Are They Blogging About Me?

Someone mentioned a blog, and I surfed around a bit and read Lori’s half of her pseudoblogchat with Teague. I said something to Christine recently about why I hadn’t posted Thrive to ASC this year. Part of it was the time of year that I wrote it - I don’t have time to post or read new stuff during the ASC Awards season, which tends to last from February to April, somehow. Also, I have a different standard when posting to ASC than when posting to a newsgroup of J/C fanatics, for example. I shouldn’t say a different standard, I should say, I have a standard.

And that leads to the question, not of whether I underrate my own fic and am femininely modest about it, but of how one rates fic in the first place. I know I have a standard, but I’m far from knowing what it is. What disturbed me about “Thrive”? I told Christine I didn’t want to be an intense writer, that angst is to characterization as the drabble is to structure. (Ok, maybe I didn’t say that, but I’m saying it now.) I don’t go by what people like - I like my stories, every last one, every last word of them, but that doesn’t mean that I know how other people feel about them.

For instance, take the very best thing I wrote this past year, the tragic, inspired work that haunted me for weeks afterwards - Yesterday, When I Was Borg. It was a filk. I admit, from a technical standpoint, it may not have been as good as “Wreck of the Voyager”, but it’s my favorite nonetheless. So far, it’s garnered one pity-vote from Seema in the ASC Awards. (I’m not begging for more votes - they would spoil my point here.)

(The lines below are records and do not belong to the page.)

(* ===== verification/InstallSafety.v ===== *)
(** An installed release appears complete or not at all: what is at the destination of
    [installReleaseTree] at every crash point, and when it reports success. *)
From Stdlib Require Import Ascii String ZArith Lia.
From stdpp Require Import base decidable list strings gmap.
From S2P Require Import Prelude Strings Regexp Patterns Sha256 Paths DockerPin Effects FileTree Artifact ArchivePaths ArtifactTree ArtifactChecks Release ReleaseSafety Install.

Open Scope string_scope.

(** * Nodes that differ in their mode only *)

Definition alike (a b : option Node.t) : Prop :=
  match a, b with
  | Some (Node.Directory _), Some (Node.Directory _) => True
  | Some (Node.File _ d), Some (Node.File _ d') => d = d'
  | _, _ => a = b
  end.

#[global] Instance alike_equivalence : Equivalence alike.
Proof.
  split.
  - intros [[]|]; done.
  - intros [[]|] [[]|]; cbn; congruence.
  - intros [[]|] [[]|] [[]|]; cbn; congruence.
Qed.

Lemma alike_set_mode mode n n' : Node.set_mode mode n = Some n' -> alike (Some n) (Some n').
Proof. destruct n; cbn; try discriminate; by intros [= <-]. Qed.

Section Checks.
Context `{UnicodeTables}.

(** Verification looks at the kinds and contents of the nodes below the root. *)
Lemma verified_alike root1 root2 names data listed t1 t2 :
  IsAbs root1 = true -> IsAbs root2 = true ->
  (forall r, alike (t1 !! (r ++ locate root1)%list) (t2 !! (r ++ locate root2)%list)) ->
  verified root1 (below root1 names) data listed t1 -> verified root2 (below root2 names) data listed t2.
Proof.
  intros Ha1 Ha2 Hs V. pose proof (checksum_list_ok _ _ (vf_list _ _ _ _ _ V)) as Hok.
  assert (Hfile : forall r m d, t1 !! (r ++ locate root1)%list = Some (Node.File m d) ->
    exists m', t2 !! (r ++ locate root2)%list = Some (Node.File m' d)).
  { intros r m d E. specialize (Hs r). rewrite E in Hs. destruct (t2 !! _) as [[]|]; cbn in Hs; try congruence. subst. eauto. }
  assert (Hnode : forall r n, t2 !! (r ++ locate root2)%list = Some n ->
    exists n', t1 !! (r ++ locate root1)%list = Some n' /\ (Node.plain n' -> Node.plain n) /\ (Node.IsRegular n = true -> Node.IsRegular n' = true)).
  { intros r n E. specialize (Hs r). rewrite E in Hs. destruct (t1 !! _) as [n'|]; [|by destruct n]. exists n'.
    destruct n', n; cbn in *; try congruence; by split_and!. }
  split.
  - destruct (vf_manifest _ _ _ _ _ V) as [m Hm]. rewrite manifest_below in Hm |- * by done. by apply (Hfile manifest_key m).
  - apply V.
  - intros name digest Hn. destruct (Hok _ _ Hn) as [Hsafe _]. destruct (vf_listed _ _ _ _ _ V _ _ Hn) as (m & d & Hd & He).
    destruct (safe_below root1 name Ha1 Hsafe) as [_ K1], (safe_below root2 name Ha2 Hsafe) as [_ K2].
    rewrite K1 in Hd. destruct (Hfile _ _ _ Hd) as [m' Hm']. exists m', d. by rewrite K2.
  - intros k n [r ->] Hn. destruct (Hnode _ _ Hn) as (n' & Hn' & Hp & _). apply Hp, (vf_plain _ _ _ _ _ V (r ++ locate root1)%list); [by exists r|done].
  - intros k n [r ->] Hn Hr. destruct (Hnode _ _ Hn) as (n' & Hn' & _ & Hr').
    destruct (vf_complete _ _ _ _ _ V (r ++ locate root1)%list n') as [Hk|[Hk|(name & Hl & Hk)]]; [by exists r|done|by apply Hr'|..].
    + left. rewrite manifest_below in Hk |- * by done. by apply app_inv_tail in Hk as ->.
    + right; left. apply list_elem_of_fmap in Hk as (r' & Er & Hin). apply app_inv_tail in Er as ->. apply list_elem_of_fmap. eauto.
    + right; right. exists name. split; [done|]. destruct Hl as [digest Hl]. destruct (Hok _ _ Hl) as [Hsafe _].
      destruct (safe_below root1 name Ha1 Hsafe) as [_ K1], (safe_below root2 name Ha2 Hsafe) as [_ K2].
      rewrite K1 in Hk. apply app_inv_tail in Hk as ->. by rewrite K2.
Qed.
End Checks.

(** * Rules *)

Section Rules.
Context (I : world -> Prop).

Lemma Probe_wp k (Q : result string (option Node.t) -> world -> Prop) w :
  I w -> Q (Err failed) w -> Q (Ok (fs w !! k)) w -> wp I (call (Probe k)) Q w.
Proof.
  intros HI He Hn. apply wp_call; [done|]. intros ans x w' E. cbn in E. destruct (linked _ _); [done|].
  destruct ans; try discriminate E; injection E as <- <-; auto.
Qed.

Lemma Move_wp from to (Q : check -> world -> Prop) w :
  I w -> Q (Err failed) w ->
  (dir_at (fs w) from = true -> replaceable (fs w) to = true -> ~ from `suffix_of` to ->
   let w' := w <| fs := move_tree from to (fs w) |> in I w' /\ Q (Ok tt) w') ->
  wp I (call (Move from to)) Q w.
Proof.
  intros HI He Hm. apply wp_call; [done|]. intros ans x w' E. cbn in E. destruct (linked _ _ || _); [done|].
  destruct ans; try discriminate E; [|by injection E as <- <-].
  destruct (_ && _) eqn:Hb; injection E as <- <-; [|done]. bool_to_prop.
  by apply Hm.
Qed.
End Rules.

(** A new file, written and closed. *)
Lemma writeSyncedFile_wp k data mode w :
  wp anywhere (writeSyncedFile k data mode)
    (fun r v => r = Ok tt -> fs w !! k = None /\ fs v = <[k := Node.File mode data]> (fs w)) w.
Proof.
  unfold writeSyncedFile. wp_step. apply Create_wp; [done|done|]. intros Hv. cbn zeta. split; [done|]. wp_step.
  assert (Hgo : forall written m s, (written = Ok tt -> s = data) ->
    wp anywhere (let* changed := call (Chmod k mode) in let* synced := call (Sync k) in let* shut := call (Close k) in
                 Ret (firstError [written; changed; synced; shut]))
      (fun r v => r = Ok tt -> fs w !! k = None /\ fs v = <[k := Node.File mode data]> (fs w)) (put k (Node.File m s) w)).
  { intros written m s Hs.
    assert (Hend : forall changed u, (changed = Ok tt -> fs u = <[k := Node.File mode s]> (fs w)) ->
      wp anywhere (let* synced := call (Sync k) in let* shut := call (Close k) in Ret (firstError [written; changed; synced; shut]))
        (fun r v => r = Ok tt -> fs w !! k = None /\ fs v = <[k := Node.File mode data]> (fs w)) u).
    { intros changed u Hu. wp_step. apply Sync_wp; [done|..]; wp_step; apply Close_wp; try done; wp_step; try done;
        intros Hf; apply firstError_ok, Forall_cons in Hf as [Hw [Hc _]%Forall_cons]; rewrite <- Hs by done;
        split; auto; by apply vacant_None. }
    wp_step. apply Chmod_wp; [done|by apply Hend|]. intros n n' Hn E. split; [done|]. apply Hend. intros _.
    rewrite lookup_put, decide_True in Hn by done. injection Hn as <-. injection E as <-. by rewrite put_twice. }
  eapply Write_wp with (old := ""); [done|by rewrite lookup_put, decide_True by done|by apply Hgo|..].
  - intros n. cbn zeta. split; [done|]. rewrite put_twice. by apply Hgo.
  - cbn zeta. split; [done|]. rewrite put_twice. by apply Hgo.
Qed.

(** * The copy *)

(** What a node of the staged tree becomes. *)
Definition copied (n : Node.t) : option Node.t :=
  match n with
  | Node.Directory _ => Some (Node.Directory o755)
  | Node.File m d => Some (Node.File (normalizedReleaseFileMode m) d)
  | _ => None
  end.

Section Copy.
Context (S T : path) (start : tree) (Hapart : ~ T `suffix_of` S) (Hapart' : ~ S `suffix_of` T).

Definition kept_outside (v : world) : Prop := forall k, ~ T `suffix_of` k -> fs v !! k = start !! k.

Record copying (done : list (path * Node.t)) (v : world) : Prop := {
  cp_outside : kept_outside v;
  cp_root : fs v !! T = Some (Node.Directory o755);
  cp_nodes : forall r n, r <> [] -> fs v !! (r ++ T)%list = Some n <-> exists n0, ((r ++ S)%list, n0) ∈ done /\ copied n0 = Some n;
}.

Lemma source_not_below (r : path) : ~ T `suffix_of` (r ++ S)%list.
Proof.
  intros [x E]. assert (Hc : T `suffix_of` S \/ S `suffix_of` T); [|tauto].
  clear Hapart Hapart'. revert r E. induction x as [|y x IH]; intros r E; cbn in E.
  - right. by exists r.
  - destruct r as [|z r]; cbn in E; [left; exists (y :: x); done|]. injection E as _ E. by apply (IH r).
Qed.

(** A new node below [T]. *)
Lemma copying_put done r n n' v u :
  copying done v -> r <> [] -> fs v !! (r ++ T)%list = None -> copied n = Some n' -> fs u = <[(r ++ T)%list := n']> (fs v) ->
  copying (done ++ [((r ++ S)%list, n)]) u.
Proof.
  intros [Ho Hr Hn] Hne Hnone Hc Hu.
  assert (HT : (r ++ T)%list <> T).
  { intros E. destruct r; [done|]. apply (f_equal List.length) in E. cbn in E. rewrite length_app in E. lia. }
  split.
  - intros k Hk. rewrite Hu, lookup_insert_ne by (intros <-; apply Hk; by exists r). by apply Ho.
  - by rewrite Hu, lookup_insert_ne.
  - intros r' m Hr'. rewrite Hu. destruct (decide (r = r')) as [<-|Hd].
    + rewrite lookup_insert_eq. split.
      * intros [= <-]. exists n. split; [apply elem_of_app; right; by apply list_elem_of_singleton|done].
      * intros (n0 & Hin & Hc0). apply elem_of_app in Hin as [Hin|Hin%list_elem_of_singleton]; [|congruence].
        assert (Hx : fs v !! (r ++ T)%list = Some m) by (apply Hn; eauto). congruence.
    + rewrite lookup_insert_ne by (intros E; by apply app_inv_tail in E). rewrite Hn by done.
      split; intros (n0 & Hin & Hc0); exists n0; split; auto; [apply elem_of_app; by left|].
      apply elem_of_app in Hin as [Hin|Hin%list_elem_of_singleton]; [done|]. injection Hin as E _. by apply app_inv_tail in E.
Qed.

Now you can go and vote for “The Dance” all you want, but what am I to think of the reading public’s appreciation for 225k of “The Museum”, when they clearly have no feeling for even those few brief stanzas of genius in which Seven mourns, “Yesterday, the cube was green; a million burning stars, still waiting to be seen…”? Well?

That’s something of a facetious example, but I mean it to demonstrate that the author’s relationship to her work (and through it, to her readers) is something that can’t be easily pinned down to agreeing or disagreeing with the general opinion of fandom. In other words, maybe I’m not suspicious of my stories; maybe I’m suspicious of my readers.